— Task to complete —
Go line by line through the data below and count those that hold "seqs". Return only the number.

Dataset items:
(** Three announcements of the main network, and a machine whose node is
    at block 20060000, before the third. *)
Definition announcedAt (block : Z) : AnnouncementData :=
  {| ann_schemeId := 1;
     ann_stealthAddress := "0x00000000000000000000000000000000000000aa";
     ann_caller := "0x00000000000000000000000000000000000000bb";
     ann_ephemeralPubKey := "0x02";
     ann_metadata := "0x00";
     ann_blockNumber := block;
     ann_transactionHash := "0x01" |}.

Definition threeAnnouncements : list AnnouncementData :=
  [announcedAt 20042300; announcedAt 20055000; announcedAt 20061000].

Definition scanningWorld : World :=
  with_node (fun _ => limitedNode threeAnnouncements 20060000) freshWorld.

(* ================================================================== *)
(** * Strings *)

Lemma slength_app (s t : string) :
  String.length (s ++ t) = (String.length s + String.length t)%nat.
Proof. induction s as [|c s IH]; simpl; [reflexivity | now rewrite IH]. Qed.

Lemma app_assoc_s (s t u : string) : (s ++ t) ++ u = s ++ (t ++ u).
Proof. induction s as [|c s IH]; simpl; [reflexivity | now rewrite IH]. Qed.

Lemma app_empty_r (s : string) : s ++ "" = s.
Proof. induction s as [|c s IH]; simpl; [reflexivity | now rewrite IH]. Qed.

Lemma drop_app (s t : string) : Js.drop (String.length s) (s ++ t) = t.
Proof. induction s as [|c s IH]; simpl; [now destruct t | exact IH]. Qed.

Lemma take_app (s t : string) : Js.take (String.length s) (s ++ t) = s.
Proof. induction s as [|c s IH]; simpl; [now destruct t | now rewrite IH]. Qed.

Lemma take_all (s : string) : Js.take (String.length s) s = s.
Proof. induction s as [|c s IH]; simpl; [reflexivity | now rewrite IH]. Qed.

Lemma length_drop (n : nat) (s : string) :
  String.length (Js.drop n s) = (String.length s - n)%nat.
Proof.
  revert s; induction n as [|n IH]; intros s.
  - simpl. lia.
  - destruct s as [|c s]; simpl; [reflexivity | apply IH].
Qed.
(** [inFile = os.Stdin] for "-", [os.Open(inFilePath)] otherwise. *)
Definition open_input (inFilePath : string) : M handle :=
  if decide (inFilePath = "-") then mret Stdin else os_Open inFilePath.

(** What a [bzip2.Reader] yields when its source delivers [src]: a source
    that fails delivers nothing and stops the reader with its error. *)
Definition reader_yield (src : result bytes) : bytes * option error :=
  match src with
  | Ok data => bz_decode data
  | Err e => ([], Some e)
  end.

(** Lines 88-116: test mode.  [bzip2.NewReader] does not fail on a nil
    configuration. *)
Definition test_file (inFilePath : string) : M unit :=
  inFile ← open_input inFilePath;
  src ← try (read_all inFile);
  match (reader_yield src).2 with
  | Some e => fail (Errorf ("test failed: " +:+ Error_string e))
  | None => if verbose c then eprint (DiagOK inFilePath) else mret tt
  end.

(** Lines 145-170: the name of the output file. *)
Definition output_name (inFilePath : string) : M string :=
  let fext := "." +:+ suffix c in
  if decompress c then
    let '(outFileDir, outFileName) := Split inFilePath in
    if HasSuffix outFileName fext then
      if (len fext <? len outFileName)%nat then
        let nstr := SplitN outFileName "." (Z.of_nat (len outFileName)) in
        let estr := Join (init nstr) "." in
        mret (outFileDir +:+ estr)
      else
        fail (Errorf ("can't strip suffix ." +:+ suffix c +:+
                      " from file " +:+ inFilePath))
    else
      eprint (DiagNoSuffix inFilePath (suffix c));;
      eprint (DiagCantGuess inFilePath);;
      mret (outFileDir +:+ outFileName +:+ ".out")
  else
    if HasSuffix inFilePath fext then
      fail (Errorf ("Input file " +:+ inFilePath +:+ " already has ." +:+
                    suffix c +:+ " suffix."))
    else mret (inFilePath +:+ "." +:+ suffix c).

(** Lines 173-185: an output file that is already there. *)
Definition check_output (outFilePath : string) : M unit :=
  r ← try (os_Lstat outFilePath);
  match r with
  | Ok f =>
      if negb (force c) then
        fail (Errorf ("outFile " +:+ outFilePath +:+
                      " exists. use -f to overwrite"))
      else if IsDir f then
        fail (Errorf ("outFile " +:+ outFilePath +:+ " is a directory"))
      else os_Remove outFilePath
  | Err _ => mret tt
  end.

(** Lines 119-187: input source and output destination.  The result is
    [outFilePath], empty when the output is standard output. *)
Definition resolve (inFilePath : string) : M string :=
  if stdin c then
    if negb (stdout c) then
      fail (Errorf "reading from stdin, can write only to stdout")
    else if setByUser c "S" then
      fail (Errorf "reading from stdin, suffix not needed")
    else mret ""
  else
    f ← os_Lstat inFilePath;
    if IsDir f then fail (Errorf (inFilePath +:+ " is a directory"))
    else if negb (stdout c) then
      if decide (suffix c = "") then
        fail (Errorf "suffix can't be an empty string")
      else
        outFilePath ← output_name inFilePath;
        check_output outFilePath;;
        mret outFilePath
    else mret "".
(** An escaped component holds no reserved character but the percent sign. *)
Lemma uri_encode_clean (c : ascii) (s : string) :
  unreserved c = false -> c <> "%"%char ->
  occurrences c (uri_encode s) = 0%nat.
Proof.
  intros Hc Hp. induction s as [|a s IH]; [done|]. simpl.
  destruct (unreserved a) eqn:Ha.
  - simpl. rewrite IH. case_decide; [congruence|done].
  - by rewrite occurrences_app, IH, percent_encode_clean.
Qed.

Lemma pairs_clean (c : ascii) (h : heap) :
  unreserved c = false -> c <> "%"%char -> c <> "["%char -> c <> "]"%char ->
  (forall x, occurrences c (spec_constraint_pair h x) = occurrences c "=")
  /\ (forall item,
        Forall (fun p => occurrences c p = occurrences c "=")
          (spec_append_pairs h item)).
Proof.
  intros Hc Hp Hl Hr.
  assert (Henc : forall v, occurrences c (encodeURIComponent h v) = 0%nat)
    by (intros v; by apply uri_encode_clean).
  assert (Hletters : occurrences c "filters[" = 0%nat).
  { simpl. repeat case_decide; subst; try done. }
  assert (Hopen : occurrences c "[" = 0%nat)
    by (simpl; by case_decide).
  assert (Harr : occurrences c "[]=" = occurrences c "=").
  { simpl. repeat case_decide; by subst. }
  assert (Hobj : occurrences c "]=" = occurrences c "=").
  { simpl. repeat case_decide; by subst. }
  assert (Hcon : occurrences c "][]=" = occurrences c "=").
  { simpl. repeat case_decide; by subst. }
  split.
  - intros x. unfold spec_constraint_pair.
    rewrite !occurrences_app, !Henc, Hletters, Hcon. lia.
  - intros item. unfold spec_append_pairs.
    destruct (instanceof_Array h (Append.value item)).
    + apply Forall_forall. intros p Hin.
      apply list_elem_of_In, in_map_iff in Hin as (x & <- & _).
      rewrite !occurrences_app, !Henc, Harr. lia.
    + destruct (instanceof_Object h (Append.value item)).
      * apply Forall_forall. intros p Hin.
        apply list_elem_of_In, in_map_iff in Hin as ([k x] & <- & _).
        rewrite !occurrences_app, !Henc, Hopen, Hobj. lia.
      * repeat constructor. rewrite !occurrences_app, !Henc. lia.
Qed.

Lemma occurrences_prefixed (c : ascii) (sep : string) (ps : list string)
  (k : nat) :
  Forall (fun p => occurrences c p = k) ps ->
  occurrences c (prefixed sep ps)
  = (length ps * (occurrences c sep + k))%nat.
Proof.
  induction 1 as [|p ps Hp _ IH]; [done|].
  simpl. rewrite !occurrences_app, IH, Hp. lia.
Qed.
==
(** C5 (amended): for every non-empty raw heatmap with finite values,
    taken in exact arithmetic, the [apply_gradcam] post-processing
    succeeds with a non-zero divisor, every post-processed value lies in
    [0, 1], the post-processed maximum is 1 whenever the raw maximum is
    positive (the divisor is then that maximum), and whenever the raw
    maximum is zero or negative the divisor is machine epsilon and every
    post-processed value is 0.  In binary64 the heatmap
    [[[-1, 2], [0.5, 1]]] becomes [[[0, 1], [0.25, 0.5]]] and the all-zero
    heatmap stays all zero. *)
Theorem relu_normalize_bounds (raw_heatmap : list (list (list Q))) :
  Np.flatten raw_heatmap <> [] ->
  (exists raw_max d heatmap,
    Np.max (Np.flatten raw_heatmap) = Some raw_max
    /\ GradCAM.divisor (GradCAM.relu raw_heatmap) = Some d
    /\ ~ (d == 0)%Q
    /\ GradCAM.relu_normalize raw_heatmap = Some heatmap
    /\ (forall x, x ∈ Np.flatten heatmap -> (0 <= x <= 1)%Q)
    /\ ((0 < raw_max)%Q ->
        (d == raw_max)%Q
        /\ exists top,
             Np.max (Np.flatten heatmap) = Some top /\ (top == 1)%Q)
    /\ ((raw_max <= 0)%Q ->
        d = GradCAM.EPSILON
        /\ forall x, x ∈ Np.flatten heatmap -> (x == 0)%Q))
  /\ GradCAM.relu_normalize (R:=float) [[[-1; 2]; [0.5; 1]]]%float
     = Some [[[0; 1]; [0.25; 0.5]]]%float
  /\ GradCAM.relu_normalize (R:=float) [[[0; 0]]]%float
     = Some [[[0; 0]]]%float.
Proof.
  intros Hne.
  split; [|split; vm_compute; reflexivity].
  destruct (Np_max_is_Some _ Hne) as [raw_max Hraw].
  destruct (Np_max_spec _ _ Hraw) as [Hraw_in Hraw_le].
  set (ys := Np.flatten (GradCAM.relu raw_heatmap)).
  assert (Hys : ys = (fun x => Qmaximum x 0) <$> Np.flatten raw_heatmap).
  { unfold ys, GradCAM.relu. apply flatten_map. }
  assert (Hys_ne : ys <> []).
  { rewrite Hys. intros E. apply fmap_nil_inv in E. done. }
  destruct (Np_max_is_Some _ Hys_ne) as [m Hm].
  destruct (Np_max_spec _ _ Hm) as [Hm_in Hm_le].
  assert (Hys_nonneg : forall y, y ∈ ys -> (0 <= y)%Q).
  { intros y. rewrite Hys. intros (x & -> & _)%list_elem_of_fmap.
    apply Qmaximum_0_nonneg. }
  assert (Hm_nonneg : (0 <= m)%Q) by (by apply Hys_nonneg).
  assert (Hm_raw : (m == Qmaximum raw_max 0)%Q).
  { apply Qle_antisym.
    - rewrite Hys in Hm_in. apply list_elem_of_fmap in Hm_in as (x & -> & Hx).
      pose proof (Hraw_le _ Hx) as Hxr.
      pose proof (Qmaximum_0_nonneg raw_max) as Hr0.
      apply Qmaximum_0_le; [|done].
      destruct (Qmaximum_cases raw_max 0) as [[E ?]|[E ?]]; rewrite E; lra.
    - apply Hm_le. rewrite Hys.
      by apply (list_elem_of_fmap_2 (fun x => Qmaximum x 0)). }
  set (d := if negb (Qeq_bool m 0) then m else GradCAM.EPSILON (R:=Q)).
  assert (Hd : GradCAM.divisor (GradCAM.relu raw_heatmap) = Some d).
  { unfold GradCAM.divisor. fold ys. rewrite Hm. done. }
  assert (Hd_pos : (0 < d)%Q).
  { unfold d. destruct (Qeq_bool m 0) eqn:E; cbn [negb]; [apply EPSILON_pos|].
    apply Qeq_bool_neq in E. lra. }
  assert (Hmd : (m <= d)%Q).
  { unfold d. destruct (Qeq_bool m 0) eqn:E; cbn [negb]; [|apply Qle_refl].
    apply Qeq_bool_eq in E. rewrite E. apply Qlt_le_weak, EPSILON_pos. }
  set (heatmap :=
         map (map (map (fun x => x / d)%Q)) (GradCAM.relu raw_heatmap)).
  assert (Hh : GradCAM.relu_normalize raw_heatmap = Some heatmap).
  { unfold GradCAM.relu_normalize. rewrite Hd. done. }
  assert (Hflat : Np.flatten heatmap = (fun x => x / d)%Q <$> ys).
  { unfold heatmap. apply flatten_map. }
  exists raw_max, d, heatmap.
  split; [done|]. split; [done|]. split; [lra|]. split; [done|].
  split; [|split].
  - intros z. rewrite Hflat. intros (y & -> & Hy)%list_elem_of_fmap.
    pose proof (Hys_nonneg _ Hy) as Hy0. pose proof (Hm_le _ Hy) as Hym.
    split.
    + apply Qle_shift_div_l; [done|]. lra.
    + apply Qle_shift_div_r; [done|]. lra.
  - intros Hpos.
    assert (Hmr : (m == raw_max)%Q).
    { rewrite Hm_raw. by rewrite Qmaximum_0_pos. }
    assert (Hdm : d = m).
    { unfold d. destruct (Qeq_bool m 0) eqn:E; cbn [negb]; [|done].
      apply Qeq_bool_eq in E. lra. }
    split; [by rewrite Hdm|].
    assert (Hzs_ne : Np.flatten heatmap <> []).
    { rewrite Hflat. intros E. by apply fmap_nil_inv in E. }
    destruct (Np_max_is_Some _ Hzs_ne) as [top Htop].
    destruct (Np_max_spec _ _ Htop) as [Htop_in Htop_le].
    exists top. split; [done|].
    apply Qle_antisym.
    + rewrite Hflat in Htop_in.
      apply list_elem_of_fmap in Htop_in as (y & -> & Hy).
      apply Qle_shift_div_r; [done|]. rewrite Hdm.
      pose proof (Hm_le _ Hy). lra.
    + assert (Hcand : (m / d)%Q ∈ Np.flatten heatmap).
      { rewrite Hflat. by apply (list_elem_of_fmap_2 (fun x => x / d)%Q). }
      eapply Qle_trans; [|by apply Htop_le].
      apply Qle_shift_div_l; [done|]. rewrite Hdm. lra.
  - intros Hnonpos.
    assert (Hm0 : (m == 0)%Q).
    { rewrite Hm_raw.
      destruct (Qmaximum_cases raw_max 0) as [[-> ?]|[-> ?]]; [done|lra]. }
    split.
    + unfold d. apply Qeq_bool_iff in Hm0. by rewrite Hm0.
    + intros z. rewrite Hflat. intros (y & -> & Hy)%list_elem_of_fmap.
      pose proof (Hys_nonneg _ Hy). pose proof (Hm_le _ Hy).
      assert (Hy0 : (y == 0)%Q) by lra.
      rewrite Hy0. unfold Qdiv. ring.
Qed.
--
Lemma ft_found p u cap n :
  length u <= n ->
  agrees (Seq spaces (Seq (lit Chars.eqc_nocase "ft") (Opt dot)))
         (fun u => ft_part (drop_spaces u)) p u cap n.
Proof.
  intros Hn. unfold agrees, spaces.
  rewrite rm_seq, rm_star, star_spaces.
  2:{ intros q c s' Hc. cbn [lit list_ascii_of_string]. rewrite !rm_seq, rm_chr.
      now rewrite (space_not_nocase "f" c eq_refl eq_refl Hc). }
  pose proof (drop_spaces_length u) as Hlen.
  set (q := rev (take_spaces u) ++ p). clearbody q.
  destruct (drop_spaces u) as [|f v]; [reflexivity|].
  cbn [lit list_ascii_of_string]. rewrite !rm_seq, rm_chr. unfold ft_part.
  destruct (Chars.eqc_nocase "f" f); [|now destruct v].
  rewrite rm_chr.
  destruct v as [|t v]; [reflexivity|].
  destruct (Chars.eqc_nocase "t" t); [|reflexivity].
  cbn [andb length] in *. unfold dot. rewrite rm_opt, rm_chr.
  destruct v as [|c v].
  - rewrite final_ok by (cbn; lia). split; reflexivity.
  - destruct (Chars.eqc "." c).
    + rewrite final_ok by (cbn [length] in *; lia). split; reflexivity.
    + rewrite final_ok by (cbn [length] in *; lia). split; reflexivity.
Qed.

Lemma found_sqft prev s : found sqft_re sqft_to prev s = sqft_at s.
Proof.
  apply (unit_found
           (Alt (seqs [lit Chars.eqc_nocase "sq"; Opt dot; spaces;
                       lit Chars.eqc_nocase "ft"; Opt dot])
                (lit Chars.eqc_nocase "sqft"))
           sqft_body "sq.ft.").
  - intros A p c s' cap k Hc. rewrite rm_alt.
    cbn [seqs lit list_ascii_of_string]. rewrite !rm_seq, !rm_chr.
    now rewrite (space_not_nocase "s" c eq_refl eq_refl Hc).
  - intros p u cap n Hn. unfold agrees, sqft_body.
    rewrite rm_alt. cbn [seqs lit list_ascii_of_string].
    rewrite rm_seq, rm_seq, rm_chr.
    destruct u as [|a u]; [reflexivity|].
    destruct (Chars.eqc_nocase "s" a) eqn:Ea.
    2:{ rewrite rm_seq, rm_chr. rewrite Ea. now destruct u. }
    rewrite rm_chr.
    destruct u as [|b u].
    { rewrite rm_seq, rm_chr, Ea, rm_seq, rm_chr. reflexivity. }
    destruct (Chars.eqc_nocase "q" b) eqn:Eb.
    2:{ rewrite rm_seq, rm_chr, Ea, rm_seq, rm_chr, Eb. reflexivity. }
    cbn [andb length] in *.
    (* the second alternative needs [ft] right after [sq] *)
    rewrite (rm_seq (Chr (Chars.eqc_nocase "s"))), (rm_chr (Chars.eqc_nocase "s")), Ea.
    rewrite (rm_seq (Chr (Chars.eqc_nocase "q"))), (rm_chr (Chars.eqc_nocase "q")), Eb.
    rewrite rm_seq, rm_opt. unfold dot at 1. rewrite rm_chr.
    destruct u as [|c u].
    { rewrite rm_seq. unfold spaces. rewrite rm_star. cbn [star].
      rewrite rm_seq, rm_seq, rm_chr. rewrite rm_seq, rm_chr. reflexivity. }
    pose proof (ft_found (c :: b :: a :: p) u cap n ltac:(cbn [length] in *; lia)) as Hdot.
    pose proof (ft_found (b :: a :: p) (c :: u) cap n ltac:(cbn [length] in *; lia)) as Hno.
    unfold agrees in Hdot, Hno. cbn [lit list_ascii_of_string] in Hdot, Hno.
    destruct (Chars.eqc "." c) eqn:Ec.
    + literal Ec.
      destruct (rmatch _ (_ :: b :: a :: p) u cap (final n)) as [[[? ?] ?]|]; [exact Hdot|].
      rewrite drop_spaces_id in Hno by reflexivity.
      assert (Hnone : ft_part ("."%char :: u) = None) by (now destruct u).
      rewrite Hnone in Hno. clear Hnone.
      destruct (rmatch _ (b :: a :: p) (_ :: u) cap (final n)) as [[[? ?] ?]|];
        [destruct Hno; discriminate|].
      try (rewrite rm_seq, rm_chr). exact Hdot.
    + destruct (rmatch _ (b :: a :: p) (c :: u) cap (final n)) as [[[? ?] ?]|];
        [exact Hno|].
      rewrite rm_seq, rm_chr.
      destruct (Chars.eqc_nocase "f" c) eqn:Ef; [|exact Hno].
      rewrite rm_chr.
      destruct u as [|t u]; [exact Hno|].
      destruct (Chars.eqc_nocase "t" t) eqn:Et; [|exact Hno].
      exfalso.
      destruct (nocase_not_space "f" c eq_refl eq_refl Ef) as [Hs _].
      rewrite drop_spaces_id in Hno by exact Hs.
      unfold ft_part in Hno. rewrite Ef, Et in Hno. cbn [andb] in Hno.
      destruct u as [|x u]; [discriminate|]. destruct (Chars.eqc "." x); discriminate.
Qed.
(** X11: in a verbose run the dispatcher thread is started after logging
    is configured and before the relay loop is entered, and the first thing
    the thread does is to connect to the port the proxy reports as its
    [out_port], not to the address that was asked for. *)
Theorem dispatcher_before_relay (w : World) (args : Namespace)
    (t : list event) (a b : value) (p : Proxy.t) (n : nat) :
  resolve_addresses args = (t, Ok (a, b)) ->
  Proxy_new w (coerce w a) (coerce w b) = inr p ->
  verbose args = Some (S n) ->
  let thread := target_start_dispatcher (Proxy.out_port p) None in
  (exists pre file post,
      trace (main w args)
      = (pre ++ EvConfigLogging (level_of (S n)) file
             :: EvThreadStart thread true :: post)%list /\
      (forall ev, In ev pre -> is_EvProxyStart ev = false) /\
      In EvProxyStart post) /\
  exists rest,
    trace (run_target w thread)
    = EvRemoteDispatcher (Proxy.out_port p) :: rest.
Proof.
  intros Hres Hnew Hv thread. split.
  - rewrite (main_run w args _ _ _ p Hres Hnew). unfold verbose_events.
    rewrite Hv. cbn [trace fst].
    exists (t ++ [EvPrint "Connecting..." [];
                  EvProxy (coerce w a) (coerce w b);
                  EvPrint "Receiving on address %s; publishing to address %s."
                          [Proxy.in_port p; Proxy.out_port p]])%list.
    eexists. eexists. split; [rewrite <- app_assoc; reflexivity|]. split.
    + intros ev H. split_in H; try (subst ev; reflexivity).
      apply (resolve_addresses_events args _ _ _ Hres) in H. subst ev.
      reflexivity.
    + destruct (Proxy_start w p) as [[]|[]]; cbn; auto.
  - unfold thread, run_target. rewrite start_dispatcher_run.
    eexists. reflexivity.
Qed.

— Result for this task —
3